▶ [Exercise aim]: Below are some records. Return exactly the lines from the one containing "Module Cards." through the one containing "(** Lines 12-100: the", both included, and only those.
*** Source information Section Begins ***
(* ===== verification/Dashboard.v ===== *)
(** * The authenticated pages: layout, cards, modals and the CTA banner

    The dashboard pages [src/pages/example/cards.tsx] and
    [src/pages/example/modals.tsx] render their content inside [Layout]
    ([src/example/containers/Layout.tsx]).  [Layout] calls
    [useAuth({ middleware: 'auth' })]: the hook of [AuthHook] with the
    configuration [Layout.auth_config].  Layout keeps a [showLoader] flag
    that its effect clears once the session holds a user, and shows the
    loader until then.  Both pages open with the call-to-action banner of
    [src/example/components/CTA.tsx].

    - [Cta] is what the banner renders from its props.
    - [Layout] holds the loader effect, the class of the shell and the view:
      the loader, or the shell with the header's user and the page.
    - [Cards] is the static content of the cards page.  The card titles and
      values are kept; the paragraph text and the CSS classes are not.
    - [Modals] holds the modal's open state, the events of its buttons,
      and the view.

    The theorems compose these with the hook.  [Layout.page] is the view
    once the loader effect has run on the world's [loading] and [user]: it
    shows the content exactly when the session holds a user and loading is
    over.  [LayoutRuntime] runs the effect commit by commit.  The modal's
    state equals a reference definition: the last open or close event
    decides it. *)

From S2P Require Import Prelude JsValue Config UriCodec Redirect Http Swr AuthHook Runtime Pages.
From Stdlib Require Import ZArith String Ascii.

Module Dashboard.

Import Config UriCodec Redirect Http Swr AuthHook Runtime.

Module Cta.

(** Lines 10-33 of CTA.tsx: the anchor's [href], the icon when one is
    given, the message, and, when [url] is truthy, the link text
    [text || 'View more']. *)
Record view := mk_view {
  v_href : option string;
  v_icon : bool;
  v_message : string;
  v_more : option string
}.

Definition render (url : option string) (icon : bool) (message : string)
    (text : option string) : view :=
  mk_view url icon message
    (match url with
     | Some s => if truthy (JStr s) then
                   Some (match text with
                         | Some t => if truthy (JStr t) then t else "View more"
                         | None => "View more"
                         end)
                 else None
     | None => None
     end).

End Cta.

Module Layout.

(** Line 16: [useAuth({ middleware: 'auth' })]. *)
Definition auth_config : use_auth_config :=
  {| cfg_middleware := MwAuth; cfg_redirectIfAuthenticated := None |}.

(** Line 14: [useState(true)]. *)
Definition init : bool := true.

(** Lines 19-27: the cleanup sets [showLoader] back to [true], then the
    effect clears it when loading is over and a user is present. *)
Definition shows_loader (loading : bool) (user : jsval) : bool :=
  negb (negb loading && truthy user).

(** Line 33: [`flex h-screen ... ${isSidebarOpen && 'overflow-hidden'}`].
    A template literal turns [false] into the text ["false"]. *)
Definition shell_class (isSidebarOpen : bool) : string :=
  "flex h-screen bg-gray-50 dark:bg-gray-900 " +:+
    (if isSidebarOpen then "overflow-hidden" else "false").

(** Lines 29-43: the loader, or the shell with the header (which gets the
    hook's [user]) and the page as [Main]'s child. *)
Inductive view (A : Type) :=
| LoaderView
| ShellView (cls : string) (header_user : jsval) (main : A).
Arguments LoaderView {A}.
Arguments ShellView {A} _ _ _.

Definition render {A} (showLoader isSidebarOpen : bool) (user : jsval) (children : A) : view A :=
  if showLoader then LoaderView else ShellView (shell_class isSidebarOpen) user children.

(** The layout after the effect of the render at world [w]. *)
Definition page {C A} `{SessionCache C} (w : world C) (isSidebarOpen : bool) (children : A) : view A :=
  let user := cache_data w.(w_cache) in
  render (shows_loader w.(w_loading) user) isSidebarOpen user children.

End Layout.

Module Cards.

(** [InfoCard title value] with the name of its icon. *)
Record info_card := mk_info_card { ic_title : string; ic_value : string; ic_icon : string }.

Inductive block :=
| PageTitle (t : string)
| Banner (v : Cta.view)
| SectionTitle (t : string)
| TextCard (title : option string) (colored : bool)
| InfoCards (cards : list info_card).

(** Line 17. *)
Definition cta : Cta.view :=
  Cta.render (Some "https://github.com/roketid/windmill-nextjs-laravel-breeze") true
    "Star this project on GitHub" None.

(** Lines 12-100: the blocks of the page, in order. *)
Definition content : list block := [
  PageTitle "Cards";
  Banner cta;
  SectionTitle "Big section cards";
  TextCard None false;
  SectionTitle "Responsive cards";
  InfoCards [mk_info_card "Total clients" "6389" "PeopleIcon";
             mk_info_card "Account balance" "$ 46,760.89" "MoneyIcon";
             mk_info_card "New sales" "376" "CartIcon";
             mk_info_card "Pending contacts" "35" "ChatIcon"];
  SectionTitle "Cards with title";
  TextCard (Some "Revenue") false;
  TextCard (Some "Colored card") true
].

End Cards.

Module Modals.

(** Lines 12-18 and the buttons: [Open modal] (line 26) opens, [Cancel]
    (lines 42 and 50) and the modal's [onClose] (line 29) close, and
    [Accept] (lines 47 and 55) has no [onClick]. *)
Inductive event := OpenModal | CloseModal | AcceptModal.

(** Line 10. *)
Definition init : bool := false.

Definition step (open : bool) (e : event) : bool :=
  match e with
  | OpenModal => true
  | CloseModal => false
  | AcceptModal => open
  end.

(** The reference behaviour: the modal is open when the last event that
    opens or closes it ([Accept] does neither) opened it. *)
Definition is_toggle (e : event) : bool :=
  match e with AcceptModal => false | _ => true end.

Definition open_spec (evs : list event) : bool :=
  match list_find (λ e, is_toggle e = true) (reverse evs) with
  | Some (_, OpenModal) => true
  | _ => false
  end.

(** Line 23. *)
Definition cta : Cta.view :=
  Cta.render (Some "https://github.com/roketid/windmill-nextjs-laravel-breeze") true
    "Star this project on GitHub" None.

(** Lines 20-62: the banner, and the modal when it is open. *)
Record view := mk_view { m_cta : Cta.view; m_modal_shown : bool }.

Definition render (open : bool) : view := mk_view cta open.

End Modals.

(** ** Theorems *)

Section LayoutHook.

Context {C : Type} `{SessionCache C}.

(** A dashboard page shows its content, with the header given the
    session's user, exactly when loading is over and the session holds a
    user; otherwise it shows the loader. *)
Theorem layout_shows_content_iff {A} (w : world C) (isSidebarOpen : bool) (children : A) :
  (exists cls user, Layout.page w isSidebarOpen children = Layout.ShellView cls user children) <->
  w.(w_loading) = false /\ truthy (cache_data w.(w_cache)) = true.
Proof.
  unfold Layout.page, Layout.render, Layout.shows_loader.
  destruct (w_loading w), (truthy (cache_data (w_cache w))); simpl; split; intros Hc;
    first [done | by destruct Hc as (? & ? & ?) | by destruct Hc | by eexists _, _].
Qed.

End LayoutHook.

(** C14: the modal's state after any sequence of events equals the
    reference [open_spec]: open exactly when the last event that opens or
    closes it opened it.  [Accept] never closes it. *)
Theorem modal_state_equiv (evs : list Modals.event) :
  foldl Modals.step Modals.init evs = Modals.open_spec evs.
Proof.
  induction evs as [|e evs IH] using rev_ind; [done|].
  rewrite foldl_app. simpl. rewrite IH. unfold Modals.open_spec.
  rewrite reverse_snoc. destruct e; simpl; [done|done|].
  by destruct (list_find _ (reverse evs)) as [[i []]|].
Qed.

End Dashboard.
*** Source information Section Ends ***
*** Source information Section Begins ***
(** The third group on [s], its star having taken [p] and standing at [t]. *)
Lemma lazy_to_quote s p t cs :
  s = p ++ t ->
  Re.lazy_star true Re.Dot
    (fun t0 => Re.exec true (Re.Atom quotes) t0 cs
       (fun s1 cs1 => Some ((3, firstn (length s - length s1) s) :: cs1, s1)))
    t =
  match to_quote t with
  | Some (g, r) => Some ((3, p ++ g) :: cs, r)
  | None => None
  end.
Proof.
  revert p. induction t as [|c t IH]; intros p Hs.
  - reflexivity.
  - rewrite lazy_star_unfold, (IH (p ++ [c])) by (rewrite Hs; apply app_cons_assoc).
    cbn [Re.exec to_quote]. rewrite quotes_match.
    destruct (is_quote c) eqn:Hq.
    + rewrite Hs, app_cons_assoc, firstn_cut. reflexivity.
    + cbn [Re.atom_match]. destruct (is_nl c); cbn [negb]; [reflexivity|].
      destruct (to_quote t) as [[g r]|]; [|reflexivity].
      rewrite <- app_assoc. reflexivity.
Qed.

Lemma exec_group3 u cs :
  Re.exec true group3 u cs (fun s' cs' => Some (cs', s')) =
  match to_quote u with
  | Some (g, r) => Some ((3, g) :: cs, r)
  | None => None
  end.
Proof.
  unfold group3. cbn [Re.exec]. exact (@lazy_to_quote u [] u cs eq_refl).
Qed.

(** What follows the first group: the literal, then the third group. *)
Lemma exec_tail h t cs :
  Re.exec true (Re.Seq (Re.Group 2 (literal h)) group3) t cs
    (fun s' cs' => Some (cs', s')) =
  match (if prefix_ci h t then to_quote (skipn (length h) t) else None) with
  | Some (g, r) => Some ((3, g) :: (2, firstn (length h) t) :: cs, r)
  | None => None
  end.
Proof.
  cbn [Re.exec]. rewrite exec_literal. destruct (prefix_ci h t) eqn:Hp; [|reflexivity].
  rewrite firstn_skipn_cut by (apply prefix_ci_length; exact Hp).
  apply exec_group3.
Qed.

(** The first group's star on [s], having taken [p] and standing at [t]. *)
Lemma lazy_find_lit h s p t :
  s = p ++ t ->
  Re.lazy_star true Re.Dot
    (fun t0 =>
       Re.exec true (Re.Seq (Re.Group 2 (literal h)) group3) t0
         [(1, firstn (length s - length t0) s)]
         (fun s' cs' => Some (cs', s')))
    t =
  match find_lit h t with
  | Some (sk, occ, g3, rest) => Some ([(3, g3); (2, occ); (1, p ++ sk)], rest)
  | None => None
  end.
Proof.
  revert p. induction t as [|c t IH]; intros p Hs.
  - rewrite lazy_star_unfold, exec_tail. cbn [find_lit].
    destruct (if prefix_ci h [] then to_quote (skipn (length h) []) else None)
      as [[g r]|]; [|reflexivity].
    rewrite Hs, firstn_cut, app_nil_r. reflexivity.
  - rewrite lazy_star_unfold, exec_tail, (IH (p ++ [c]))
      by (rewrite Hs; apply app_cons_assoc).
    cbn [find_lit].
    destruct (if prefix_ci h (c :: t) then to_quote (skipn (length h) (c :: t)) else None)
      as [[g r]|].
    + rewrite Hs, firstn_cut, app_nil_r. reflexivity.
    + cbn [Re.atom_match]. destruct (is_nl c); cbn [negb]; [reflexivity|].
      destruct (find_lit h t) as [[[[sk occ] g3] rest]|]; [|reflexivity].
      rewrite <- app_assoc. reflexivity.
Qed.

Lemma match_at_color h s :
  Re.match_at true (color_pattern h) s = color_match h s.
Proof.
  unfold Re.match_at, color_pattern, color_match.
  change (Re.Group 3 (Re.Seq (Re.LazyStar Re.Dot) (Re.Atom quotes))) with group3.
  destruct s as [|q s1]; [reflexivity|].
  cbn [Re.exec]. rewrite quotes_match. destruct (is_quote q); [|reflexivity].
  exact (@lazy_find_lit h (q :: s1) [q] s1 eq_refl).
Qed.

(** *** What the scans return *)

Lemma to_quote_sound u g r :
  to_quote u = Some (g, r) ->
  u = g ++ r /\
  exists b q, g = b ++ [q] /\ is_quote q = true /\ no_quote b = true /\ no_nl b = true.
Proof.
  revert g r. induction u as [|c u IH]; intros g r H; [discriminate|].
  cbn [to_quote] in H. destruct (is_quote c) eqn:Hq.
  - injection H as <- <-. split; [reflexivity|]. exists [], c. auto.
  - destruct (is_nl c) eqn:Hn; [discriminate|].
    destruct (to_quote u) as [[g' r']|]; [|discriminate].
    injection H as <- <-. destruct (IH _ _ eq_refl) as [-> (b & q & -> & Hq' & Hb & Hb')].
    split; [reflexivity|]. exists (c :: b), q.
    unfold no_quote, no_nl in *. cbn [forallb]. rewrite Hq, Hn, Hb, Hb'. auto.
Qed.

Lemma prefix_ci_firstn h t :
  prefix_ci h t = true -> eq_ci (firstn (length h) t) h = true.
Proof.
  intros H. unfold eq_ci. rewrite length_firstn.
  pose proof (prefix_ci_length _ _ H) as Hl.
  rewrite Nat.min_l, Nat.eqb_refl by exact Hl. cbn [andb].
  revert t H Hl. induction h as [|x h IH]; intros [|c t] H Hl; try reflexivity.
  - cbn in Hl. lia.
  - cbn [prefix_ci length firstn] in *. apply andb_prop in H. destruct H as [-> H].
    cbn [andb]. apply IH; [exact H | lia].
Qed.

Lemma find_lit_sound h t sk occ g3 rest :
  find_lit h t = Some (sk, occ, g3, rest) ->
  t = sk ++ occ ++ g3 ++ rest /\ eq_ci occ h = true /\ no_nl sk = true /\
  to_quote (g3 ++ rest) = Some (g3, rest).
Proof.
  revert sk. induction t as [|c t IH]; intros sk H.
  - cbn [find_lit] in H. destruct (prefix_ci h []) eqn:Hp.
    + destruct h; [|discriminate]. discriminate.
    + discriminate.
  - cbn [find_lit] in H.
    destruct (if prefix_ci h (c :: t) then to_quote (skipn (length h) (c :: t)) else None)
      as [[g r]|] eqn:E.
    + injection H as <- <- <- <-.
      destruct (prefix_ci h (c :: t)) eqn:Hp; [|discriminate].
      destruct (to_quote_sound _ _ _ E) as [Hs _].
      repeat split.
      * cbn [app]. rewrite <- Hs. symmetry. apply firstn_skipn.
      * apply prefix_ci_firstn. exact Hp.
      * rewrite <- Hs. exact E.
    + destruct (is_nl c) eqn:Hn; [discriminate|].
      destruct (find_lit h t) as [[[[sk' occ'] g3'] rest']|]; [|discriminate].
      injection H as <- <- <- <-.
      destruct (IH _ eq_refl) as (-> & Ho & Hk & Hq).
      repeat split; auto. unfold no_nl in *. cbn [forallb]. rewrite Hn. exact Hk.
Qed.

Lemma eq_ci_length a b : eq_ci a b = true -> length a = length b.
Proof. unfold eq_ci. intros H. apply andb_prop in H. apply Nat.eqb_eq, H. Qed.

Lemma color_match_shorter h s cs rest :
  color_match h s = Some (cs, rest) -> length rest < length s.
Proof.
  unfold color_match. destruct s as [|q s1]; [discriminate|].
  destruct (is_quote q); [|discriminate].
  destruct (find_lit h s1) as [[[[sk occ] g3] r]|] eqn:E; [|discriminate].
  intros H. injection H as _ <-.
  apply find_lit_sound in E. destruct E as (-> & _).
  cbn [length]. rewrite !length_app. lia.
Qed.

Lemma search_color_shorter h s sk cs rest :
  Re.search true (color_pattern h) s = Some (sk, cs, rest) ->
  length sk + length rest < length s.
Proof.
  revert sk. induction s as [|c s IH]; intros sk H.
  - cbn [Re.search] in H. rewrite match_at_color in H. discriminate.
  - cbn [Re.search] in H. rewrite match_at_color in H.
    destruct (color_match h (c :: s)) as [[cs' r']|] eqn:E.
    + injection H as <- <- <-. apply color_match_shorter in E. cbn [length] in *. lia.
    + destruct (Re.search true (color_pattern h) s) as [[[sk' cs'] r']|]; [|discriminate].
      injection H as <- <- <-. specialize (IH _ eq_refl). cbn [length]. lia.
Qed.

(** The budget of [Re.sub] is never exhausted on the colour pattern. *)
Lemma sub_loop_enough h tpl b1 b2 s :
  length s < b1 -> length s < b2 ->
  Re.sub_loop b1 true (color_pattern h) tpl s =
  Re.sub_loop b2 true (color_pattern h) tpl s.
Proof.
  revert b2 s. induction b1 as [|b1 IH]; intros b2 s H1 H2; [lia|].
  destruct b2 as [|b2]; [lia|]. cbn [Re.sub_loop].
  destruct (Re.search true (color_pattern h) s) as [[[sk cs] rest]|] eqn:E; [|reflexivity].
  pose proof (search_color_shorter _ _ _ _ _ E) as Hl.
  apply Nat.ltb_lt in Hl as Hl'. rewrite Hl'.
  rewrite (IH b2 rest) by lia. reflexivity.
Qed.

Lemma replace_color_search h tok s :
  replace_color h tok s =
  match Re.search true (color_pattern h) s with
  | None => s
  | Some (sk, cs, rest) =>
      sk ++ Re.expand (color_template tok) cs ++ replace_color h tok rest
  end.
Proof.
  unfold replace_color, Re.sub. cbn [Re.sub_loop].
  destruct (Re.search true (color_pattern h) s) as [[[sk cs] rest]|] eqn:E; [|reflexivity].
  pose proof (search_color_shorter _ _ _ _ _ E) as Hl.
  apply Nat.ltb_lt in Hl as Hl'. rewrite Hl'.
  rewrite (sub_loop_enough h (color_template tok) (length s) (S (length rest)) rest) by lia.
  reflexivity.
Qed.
*** Source information Section Ends ***
▶ [Solution below]:
Module Cards.

(** [InfoCard title value] with the name of its icon. *)
Record info_card := mk_info_card { ic_title : string; ic_value : string; ic_icon : string }.

Inductive block :=
| PageTitle (t : string)
| Banner (v : Cta.view)
| SectionTitle (t : string)
| TextCard (title : option string) (colored : bool)
| InfoCards (cards : list info_card).

(** Line 17. *)
Definition cta : Cta.view :=
  Cta.render (Some "https://github.com/roketid/windmill-nextjs-laravel-breeze") true
    "Star this project on GitHub" None.

(** Lines 12-100: the blocks of the page, in order. *)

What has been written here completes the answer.